Lemma to_dec_fuel_spec n z acc :
  0 <= z -> (Z.to_nat (Z.log2 z) < n)%nat ->
  exists ds, to_dec_fuel n z acc = ds ++ acc /\ ds <> [] /\
    Forall (fun d => is_digit d = true) ds /\ dec_value ds = z.
Proof.
  revert z acc. induction n as [|n IH]; intros z acc Hz Hn; [lia|]. simpl.
  assert (Hm : 0 <= z mod 10 <= 9) by (pose proof (Z.mod_pos_bound z 10); lia).
  destruct (digit_byte (z mod 10) Hm) as [Hd Hv].
  destruct (z <? 10) eqn:E; bool_simp.
  - exists [byte_of_Z (48 + z mod 10)]. repeat split; [done|by repeat constructor|].
    unfold dec_value. cbn [fold_left]. rewrite Hv, Z.mod_small by lia. lia.
  - assert (Hlog : Z.log2 (z / 10) < Z.log2 z).
    { apply Z.log2_lt_pow2; [apply Z.div_str_pos; lia|].
      pose proof (Z.log2_spec z ltac:(lia)) as [_ Hu].
      rewrite Z.pow_succ_r in Hu by apply Z.log2_nonneg.
      apply Z.div_lt_upper_bound; lia. }
    assert (Hz' : 0 <= z / 10) by (apply Z.div_pos; lia).
    pose proof (Z.log2_nonneg (z / 10)).
    destruct (IH (z / 10) (byte_of_Z (48 + z mod 10) :: acc) Hz' ltac:(lia))
      as (ds & -> & Hne & Hds & Hval).
    exists (ds ++ [byte_of_Z (48 + z mod 10)]). rewrite <- app_assoc. repeat split.
    + by destruct ds.
    + apply Forall_app_2; [done|by repeat constructor].
    + rewrite dec_value_app, Hval. unfold dec_value at 1. cbn [fold_left length]. rewrite Hv.
      pose proof (Z.div_mod z 10). lia.
Qed.

Lemma to_dec_spec z :
  0 <= z ->
  to_dec z <> [] /\ Forall (fun d => is_digit d = true) (to_dec z) /\ dec_value (to_dec z) = z.
Proof.
  intros Hz. unfold to_dec.
  destruct (to_dec_fuel_spec (S (Z.to_nat (Z.log2 z))) z [] Hz ltac:(lia)) as (ds & -> & ?).
  by rewrite app_nil_r.
Qed.

Lemma from_chars_to_dec maxv z t :
  0 <= z <= maxv ->
  match t with [] => True | y :: _ => is_digit y = false end ->
  from_chars_unsigned maxv (to_dec z ++ t) = FcOk z (length (to_dec z)).
Proof.
  intros Hz Ht. destruct (to_dec_spec z ltac:(lia)) as (Hne & Hds & Hv).
  unfold from_chars_unsigned. rewrite span_app by done. rewrite Hv.
  destruct (to_dec z); [done|]. destruct (Z.ltb_spec maxv z); [lia|done].
Qed.

Lemma to_dec_inj a b : 0 <= a -> 0 <= b -> to_dec a = to_dec b -> a = b.
Proof.
  intros Ha Hb H. destruct (to_dec_spec a Ha) as (_ & _ & <-).
  destruct (to_dec_spec b Hb) as (_ & _ & <-). by rewrite H.
Qed.

Lemma sv_rfind_None c s : sv_rfind c s = None <-> c ∉ s.
Proof.
  induction s as [|x s IH]; [split; [intros _; apply not_elem_of_nil|done]|]. cbn [sv_rfind]. rewrite not_elem_of_cons.
  destruct (sv_rfind c s) as [n|]; [split; [done|]; intros [_ H]; by apply IH in H|].
  destruct (byte_eqb_spec x c) as [->|Hne]; [by split; [|intros [H _]]|]. naive_solver.
Qed.

Lemma sv_rfind_app c p t : c ∉ t -> sv_rfind c (p ++ c :: t) = Some (length p).
Proof.
  intros Ht. induction p as [|x p IH]; cbn [app sv_rfind length]; [|by rewrite IH].
  by rewrite (proj2 (sv_rfind_None c t) Ht), byte_eqb_refl.
Qed.

Lemma sv_rfind_Some c s n : sv_rfind c s = Some n -> s = take n s ++ c :: drop (n + 1) s /\ c ∉ drop (n + 1) s.
Proof.
  revert n. induction s as [|x s IH]; intros n; [done|]. cbn [sv_rfind].
  destruct (sv_rfind c s) as [k|] eqn:E.
  - intros [= <-]. destruct (IH k eq_refl) as [Hs Hn]. cbn [take drop Nat.add app]. by rewrite <- Hs.
  - destruct (byte_eqb_spec x c) as [->|]; [|done]. intros [= <-]. cbn [take drop Nat.add app].
    split; [done|]. by apply sv_rfind_None.
Qed.

(** ** Splitting at a byte *)

Fixpoint split_on (d : byte) (s : bytes) : list bytes :=
  match s with
  | [] => [[]]
  | c :: s' =>
      if c =b d then [] :: split_on d s'
      else match split_on d s' with h :: t => (c :: h) :: t | [] => [[c]] end
  end.

Lemma split_on_nil d s : split_on d s <> [].
Proof. destruct s as [|c s]; cbn [split_on]; [done|]. destruct (c =b d); [done|]. by destruct (split_on d s). Qed.

Lemma split_on_none d s : d ∉ s -> split_on d s = [s].
Proof.
  induction s as [|c s IH]; [done|]. cbn [split_on]. intros [Hc Hs]%not_elem_of_cons.
  rewrite IH by done. destruct (byte_eqb_spec c d); [by subst|done].
Qed.

Lemma split_on_app d a t : d ∉ a -> split_on d (a ++ d :: t) = a :: split_on d t.
Proof.
  induction a as [|c a IH]; cbn [app split_on]; [by rewrite byte_eqb_refl|]. intros [Hc Hs]%not_elem_of_cons.
  rewrite IH by done. destruct (byte_eqb_spec c d); [by subst|done].
Qed.

Lemma split_on_find d s :
  split_on d s = match find_byte d s with None => [s] | Some n => take n s :: split_on d (drop (S n) s) end.
Proof.
  destruct (find_byte d s) as [n|] eqn:E.
  - apply find_byte_Some in E as [Hs Hn]. rewrite Hs at 1. by rewrite split_on_app.
  - apply split_on_none. by apply find_byte_None.
Qed.

Fixpoint join_on (d : byte) (parts : list bytes) : bytes :=
  match parts with
  | [] => []
  | [p] => p
  | p :: ps => p ++ d :: join_on d ps
  end.

Lemma join_split_on d s : join_on d (split_on d s) = s.
Proof.
  induction s as [|c s IH]; [done|]. cbn [split_on]. pose proof (split_on_nil d s) as Hn.
  destruct (byte_eqb_spec c d) as [->|Hc].
  - destruct (split_on d s) as [|h t]; [done|]. cbn [join_on app] in *. by rewrite IH.
  - destruct (split_on d s) as [|h t]; [done|]. destruct t; cbn [join_on app] in *; by rewrite <- IH.
Qed.

Lemma split_on_clean d s : Forall (fun p => d ∉ p) (split_on d s).
Proof.
  induction s as [|c s IH]; cbn [split_on]; [repeat constructor; apply not_elem_of_nil|].
  destruct (byte_eqb_spec c d) as [->|Hc]; [constructor; [apply not_elem_of_nil|done]|].
  destruct (split_on d s) as [|h t]; [repeat constructor; apply not_elem_of_cons; split; [done|apply not_elem_of_nil]|].
  apply Forall_cons in IH as [Hh Ht]. constructor; [|done]. apply not_elem_of_cons. by split.
Qed.

(** ** Whole decimal texts *)

Lemma from_chars_all maxv v :
  v <> [] -> Forall (fun c => is_digit c = true) v ->
  from_chars_unsigned maxv v = if maxv <? dec_value v then FcRange (length v) else FcOk (dec_value v) (length v).
Proof. intros Hne Hd. unfold from_chars_unsigned. rewrite span_all by done. by destruct v. Qed.

Lemma from_chars_full maxv v n :
  from_chars_unsigned maxv v = FcOk n (length v) -> v <> [] -> Forall (fun c => is_digit c = true) v.
Proof.
  unfold from_chars_unsigned. destruct (span is_digit v) as [ds r] eqn:E. apply span_spec in E as (-> & Hd & _).
  destruct ds as [|d ds]; [done|]. destruct (_ <? _); [done|]. intros [= _ Hl] _. rewrite length_app in Hl.
  destruct r; [by rewrite app_nil_r|simpl in Hl; lia].
Qed.

(** A [from_chars] whose caller insists that the whole text was read. *)
Lemma from_chars_whole maxv v :
  match from_chars_unsigned maxv v with
  | FcOk n len => if negb (len =? length v)%nat then None else Some n
  | _ => None
  end = if (negb (bool_decide (v = [])) && forallb is_digit v && (dec_value v <=? maxv))%bool
        then Some (dec_value v) else None.
Proof.
  destruct (decide (v = [])) as [->|Hne]; [done|]. rewrite bool_decide_false by done. cbn [negb andb].
  destruct (forallb is_digit v) eqn:Hd; cbn [andb].
  - rewrite forallb_forall in Hd. rewrite from_chars_all by (try apply Forall_forall; intros; try apply Hd; by try apply list_elem_of_In).
    destruct (Z.ltb_spec maxv (dec_value v)), (Z.leb_spec (dec_value v) maxv); try lia; [done|].
    by rewrite Nat.eqb_refl.
  - destruct (from_chars_unsigned maxv v) as [n len| |] eqn:E; try done.
    destruct (Nat.eqb_spec len (length v)) as [->|]; [|done]. exfalso.
    apply from_chars_full in E; [|done]. rewrite Forall_forall in E.
    enough (forallb is_digit v = true) by congruence. apply forallb_forall. intros x Hx. apply E.
    by apply list_elem_of_In.
Qed.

_ABOUT THIS TASK_.
Using the data above, transcribe the lines that run from the line with "end = if (negb" to the line with "destruct (forallb is_digit", both ends kept, and output nothing else.

_PROBLEM SOLUTION_.
  end = if (negb (bool_decide (v = [])) && forallb is_digit v && (dec_value v <=? maxv))%bool
        then Some (dec_value v) else None.
Proof.
  destruct (decide (v = [])) as [->|Hne]; [done|]. rewrite bool_decide_false by done. cbn [negb andb].
  destruct (forallb is_digit v) eqn:Hd; cbn [andb].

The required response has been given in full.